Records drawn from a dataset

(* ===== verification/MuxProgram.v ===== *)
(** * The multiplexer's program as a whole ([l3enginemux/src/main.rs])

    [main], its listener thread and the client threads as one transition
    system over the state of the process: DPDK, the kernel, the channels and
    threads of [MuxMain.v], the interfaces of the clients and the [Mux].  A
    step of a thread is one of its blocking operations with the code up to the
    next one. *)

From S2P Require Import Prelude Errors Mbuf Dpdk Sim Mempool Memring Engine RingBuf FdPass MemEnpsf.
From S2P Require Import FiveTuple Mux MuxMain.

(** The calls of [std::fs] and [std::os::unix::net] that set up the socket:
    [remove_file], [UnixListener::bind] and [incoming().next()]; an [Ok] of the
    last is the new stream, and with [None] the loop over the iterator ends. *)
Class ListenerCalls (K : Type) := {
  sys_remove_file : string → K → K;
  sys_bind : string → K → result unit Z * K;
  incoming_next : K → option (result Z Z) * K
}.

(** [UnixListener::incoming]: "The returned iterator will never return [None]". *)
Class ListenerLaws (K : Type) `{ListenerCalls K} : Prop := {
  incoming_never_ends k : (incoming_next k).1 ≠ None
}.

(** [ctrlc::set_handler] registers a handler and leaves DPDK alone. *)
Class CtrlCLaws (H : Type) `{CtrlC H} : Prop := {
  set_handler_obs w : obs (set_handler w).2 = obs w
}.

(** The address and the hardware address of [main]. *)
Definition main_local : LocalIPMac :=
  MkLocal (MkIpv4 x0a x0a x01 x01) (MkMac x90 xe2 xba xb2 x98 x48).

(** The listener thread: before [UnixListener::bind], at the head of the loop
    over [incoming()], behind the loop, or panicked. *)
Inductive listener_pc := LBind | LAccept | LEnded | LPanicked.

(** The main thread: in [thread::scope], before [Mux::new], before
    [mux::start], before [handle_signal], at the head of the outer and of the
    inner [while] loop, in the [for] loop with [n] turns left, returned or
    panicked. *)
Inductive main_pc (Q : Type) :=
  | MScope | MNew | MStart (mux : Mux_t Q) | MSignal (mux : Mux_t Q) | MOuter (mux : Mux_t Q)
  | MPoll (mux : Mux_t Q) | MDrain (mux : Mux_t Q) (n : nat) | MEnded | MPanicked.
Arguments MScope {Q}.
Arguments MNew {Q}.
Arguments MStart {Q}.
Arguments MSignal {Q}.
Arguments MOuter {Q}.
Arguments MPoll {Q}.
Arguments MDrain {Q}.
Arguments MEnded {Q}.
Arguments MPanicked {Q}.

Assignment
Show all lines from the data that contain "Type".

Solved exercise
Class ListenerCalls (K : Type) := {
Class ListenerLaws (K : Type) `{ListenerCalls K} : Prop := {
Class CtrlCLaws (H : Type) `{CtrlC H} : Prop := {
Inductive main_pc (Q : Type) :=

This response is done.